### Records for this exercise
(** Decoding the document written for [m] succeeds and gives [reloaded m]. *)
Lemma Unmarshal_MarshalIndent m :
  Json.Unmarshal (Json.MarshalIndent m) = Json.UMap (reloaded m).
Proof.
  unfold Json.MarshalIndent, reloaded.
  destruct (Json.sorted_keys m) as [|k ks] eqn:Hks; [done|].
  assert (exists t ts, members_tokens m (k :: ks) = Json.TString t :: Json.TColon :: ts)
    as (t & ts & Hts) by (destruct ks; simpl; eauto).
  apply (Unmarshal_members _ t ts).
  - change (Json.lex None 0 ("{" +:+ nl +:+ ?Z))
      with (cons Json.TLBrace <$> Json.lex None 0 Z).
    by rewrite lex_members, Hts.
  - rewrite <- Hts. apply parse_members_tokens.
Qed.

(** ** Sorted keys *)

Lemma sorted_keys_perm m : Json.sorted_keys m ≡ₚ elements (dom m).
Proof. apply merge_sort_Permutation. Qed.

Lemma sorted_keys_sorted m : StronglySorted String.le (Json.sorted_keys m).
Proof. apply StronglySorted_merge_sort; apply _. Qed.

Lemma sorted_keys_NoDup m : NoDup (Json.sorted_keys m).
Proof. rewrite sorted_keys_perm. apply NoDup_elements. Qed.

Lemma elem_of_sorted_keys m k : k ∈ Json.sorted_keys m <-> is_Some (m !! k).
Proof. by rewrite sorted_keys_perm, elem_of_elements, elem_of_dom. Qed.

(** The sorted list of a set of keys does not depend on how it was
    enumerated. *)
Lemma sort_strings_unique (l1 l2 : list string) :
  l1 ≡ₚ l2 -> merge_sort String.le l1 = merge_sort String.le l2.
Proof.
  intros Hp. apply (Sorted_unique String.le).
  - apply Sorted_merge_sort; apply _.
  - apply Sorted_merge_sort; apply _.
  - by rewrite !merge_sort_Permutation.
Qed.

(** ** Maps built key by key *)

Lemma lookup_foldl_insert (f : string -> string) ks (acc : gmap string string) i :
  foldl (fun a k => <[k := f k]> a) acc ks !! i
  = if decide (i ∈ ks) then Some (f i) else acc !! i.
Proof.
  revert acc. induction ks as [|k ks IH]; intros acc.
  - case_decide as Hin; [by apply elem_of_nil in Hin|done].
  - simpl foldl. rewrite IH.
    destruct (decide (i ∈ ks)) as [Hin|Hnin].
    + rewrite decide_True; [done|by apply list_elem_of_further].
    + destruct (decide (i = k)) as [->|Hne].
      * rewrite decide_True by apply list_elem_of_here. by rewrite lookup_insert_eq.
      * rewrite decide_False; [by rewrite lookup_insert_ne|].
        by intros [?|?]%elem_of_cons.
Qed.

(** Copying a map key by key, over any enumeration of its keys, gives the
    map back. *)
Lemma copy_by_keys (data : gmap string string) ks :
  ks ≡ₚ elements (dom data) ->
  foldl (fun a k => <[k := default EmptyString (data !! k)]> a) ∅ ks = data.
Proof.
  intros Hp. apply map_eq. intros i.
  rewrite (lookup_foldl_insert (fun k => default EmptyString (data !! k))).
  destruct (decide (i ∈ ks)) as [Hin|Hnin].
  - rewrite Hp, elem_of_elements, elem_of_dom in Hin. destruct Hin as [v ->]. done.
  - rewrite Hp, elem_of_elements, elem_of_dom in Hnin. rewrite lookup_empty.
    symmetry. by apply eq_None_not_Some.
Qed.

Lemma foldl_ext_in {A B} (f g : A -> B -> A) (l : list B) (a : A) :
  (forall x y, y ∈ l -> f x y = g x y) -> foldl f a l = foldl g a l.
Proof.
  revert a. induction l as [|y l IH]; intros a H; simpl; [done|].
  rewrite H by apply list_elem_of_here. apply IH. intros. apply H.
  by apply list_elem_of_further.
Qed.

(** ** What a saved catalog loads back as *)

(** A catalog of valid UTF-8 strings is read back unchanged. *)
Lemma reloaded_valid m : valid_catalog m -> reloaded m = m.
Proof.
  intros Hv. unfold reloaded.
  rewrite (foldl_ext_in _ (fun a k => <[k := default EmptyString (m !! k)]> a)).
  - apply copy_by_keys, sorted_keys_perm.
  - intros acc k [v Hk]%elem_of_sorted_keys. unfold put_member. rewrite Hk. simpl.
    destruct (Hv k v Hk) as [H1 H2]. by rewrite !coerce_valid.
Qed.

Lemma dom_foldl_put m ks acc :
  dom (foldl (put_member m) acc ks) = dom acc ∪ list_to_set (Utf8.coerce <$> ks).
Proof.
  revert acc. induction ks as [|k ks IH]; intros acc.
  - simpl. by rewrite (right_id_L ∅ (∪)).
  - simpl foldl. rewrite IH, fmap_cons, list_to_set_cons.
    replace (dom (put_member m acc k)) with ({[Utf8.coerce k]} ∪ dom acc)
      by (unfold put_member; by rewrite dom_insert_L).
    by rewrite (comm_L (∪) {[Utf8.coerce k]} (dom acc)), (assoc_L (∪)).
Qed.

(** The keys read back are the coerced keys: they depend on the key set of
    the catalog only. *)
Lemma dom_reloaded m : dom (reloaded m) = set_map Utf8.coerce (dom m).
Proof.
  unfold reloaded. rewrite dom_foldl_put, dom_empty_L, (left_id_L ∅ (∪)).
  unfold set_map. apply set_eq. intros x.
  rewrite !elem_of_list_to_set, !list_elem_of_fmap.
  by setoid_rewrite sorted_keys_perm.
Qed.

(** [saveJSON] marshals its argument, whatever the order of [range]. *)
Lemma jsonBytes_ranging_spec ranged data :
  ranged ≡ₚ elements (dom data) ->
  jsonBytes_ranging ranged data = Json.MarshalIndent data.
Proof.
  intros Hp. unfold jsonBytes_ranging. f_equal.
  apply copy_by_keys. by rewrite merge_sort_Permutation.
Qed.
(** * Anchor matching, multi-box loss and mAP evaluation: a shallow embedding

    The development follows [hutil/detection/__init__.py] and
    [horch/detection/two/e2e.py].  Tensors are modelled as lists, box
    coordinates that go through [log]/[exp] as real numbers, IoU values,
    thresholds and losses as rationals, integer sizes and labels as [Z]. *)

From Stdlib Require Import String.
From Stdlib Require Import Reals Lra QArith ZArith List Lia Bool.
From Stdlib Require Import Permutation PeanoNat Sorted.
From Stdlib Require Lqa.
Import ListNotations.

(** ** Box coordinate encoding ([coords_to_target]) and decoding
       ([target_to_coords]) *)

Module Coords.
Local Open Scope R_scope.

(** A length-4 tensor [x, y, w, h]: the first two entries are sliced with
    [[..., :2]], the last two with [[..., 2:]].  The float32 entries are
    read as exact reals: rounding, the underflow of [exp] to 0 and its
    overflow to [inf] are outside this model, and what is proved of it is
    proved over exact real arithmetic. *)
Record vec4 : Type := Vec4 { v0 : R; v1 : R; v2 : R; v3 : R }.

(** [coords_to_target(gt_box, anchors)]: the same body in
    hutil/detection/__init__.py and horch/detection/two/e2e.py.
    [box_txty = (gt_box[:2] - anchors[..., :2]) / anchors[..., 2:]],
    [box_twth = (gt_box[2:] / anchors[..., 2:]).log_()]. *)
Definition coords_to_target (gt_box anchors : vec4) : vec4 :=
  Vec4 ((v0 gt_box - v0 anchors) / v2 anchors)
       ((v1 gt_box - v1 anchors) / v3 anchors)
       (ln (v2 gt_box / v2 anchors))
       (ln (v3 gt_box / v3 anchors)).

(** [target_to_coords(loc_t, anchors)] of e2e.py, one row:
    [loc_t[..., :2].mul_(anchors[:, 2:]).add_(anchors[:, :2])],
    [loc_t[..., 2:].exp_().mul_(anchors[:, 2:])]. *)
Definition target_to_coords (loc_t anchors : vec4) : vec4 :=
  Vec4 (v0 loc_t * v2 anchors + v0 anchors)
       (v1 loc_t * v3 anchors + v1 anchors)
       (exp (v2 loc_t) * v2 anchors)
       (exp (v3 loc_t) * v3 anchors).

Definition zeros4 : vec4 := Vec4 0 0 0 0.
######
• Task goal
Starting at the line above that contains "From Stdlib Require Import String.", repeat each line exactly up to and including the line that contains "[[..., :2]], the last", and stop there.

• Exercise solution
From Stdlib Require Import String.
From Stdlib Require Import Reals Lra QArith ZArith List Lia Bool.
From Stdlib Require Import Permutation PeanoNat Sorted.
From Stdlib Require Lqa.
Import ListNotations.

(** ** Box coordinate encoding ([coords_to_target]) and decoding
       ([target_to_coords]) *)

Module Coords.
Local Open Scope R_scope.

(** A length-4 tensor [x, y, w, h]: the first two entries are sliced with
    [[..., :2]], the last two with [[..., 2:]].  The float32 entries are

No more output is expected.